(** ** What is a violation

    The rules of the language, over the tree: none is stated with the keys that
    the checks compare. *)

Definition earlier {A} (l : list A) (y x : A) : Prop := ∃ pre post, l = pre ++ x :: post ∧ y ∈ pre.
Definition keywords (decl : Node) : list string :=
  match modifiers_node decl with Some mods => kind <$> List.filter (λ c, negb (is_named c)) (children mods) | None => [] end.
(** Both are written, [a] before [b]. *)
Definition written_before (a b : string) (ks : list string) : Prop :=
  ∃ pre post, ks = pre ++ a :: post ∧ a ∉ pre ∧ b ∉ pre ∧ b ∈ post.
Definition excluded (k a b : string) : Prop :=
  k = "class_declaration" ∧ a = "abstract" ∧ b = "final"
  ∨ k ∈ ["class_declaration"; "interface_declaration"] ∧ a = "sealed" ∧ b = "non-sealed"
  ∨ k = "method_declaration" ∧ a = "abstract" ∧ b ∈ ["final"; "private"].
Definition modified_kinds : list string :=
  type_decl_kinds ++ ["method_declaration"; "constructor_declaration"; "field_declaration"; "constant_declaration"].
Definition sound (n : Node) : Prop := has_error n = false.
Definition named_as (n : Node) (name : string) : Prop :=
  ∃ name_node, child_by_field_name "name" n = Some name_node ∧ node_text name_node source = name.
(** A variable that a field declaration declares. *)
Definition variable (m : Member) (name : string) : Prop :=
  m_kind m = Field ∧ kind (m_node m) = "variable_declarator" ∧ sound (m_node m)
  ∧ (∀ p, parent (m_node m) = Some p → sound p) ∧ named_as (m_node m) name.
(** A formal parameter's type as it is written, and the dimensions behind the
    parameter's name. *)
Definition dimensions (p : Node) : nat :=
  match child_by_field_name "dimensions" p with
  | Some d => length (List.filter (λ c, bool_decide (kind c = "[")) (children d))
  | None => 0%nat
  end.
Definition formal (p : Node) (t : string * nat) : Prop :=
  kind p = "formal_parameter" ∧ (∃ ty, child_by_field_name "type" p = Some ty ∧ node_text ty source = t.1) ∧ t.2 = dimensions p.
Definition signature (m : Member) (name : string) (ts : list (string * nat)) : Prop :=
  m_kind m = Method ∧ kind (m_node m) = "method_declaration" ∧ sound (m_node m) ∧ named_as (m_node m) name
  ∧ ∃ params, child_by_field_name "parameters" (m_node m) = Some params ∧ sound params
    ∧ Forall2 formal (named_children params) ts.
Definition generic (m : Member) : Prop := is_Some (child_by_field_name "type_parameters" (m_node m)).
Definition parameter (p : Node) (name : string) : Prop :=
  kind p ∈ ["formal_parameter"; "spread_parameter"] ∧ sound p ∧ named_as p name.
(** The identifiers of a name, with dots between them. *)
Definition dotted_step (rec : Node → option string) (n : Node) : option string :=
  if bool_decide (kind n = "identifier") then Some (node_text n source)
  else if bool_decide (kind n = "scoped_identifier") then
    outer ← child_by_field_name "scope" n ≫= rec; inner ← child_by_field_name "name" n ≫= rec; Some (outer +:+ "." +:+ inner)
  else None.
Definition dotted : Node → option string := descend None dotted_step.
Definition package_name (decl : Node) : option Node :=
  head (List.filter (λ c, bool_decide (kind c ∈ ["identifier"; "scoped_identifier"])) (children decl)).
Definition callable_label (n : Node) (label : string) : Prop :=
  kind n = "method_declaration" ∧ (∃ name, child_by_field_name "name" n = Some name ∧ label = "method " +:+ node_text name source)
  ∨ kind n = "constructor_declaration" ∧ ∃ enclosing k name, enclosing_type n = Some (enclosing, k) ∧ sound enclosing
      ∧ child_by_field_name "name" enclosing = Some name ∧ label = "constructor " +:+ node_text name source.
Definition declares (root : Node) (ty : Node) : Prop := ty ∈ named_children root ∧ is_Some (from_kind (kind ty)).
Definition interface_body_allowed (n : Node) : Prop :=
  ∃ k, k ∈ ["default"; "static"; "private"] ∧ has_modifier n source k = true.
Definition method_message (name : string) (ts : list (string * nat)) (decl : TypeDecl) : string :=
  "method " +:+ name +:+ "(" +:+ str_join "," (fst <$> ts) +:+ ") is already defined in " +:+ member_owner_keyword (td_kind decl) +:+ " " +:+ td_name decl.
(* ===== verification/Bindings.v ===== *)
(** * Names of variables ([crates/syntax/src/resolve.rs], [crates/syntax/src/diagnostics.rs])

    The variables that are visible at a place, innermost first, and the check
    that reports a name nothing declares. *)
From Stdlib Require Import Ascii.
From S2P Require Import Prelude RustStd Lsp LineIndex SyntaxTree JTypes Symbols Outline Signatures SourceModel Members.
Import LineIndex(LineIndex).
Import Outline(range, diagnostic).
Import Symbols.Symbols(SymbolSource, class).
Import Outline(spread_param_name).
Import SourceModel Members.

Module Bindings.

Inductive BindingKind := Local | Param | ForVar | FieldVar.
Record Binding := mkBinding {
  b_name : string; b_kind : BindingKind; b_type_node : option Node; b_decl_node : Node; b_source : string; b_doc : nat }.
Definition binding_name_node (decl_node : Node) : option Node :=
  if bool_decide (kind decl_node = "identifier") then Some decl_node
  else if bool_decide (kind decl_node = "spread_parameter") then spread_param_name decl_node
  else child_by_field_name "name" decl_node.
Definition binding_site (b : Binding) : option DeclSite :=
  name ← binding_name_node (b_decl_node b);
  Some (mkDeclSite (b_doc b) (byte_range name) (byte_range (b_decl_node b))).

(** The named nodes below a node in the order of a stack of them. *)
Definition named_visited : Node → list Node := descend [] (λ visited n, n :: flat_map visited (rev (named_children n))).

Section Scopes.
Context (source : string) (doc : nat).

━━━━━━━━━━━━━━━━

▸ Exercise: State how many lines of the listing include "Members", and write nothing else.

▸ Reply: 2